- [ABOUT THIS EXERCISE]
When you reach the line with "let after := let*" in the listing below, transcribe it and each line after it up to and including the line with "(** The node", exactly and with nothing else.
___ MATERIAL FOR THIS EXERCISE
(** The process file system with task 7 registered, its [name] file opened. *)
Definition opened (name : list Z) : outcome (superblock * vfs unit) :=
  let* (g, s) := procfs_init bare in
  let* s := procfs_register_process proc_iops_at proc_sops_at g s 0x800 sample_task in
  let* sb := deref g in
  let* (_, dentry, s) := vfs_lookup_at proc_iops_at proc_sops_at s (sb_data sb) (codes "7/" ++ name) 0 in
  let* (_, s) := open_entry proc_fops_at s dentry 0 in
  Ok (sb, s).

Definition read_opened (name : list Z) : outcome (list Z) :=
  let* (_, s) := opened name in
  let* (_, out, _) := vfs_read proc_fops_at s 0 512 in
  Ok out.

(** The text of the two files. *)
Lemma proc_files_text :
  read_opened (codes "maps") = Ok (codes "000000400000 - 000000402000 r-x 00000000 [anon]" ++ [10; 0]) /\
  (let* out := read_opened (codes "status") in Ok (take 31 out)) = Ok (codes "Name: init" ++ [10] ++ codes "State: R (running)" ++ [10; 80]).
Proof. split; vm_compute; reflexivity. Qed.

(** The outcomes of the end of the process and of a read of its file after it. *)
Definition read_after_exit : outcome bool * outcome (list Z) :=
  let after := let* (sb, s) := opened (codes "status") in procfs_unregister_process proc_iops_at proc_sops_at (Some sb) s sample_task in
  (let* _ := after in Ok true, let* s := after in let* (_, out, _) := vfs_read proc_fops_at s 0 512 in Ok out).

(** The node of a file that is open is freed with the process, and the next
    read uses it. *)
Lemma read_after_exit_faults : read_after_exit = (Ok true, Fault).
Proof. vm_compute. reflexivity. Qed.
______
- [OUTPUT BELOW]
  let after := let* (sb, s) := opened (codes "status") in procfs_unregister_process proc_iops_at proc_sops_at (Some sb) s sample_task in
  (let* _ := after in Ok true, let* s := after in let* (_, out, _) := vfs_read proc_fops_at s 0 512 in Ok out).

(** The node of a file that is open is freed with the process, and the next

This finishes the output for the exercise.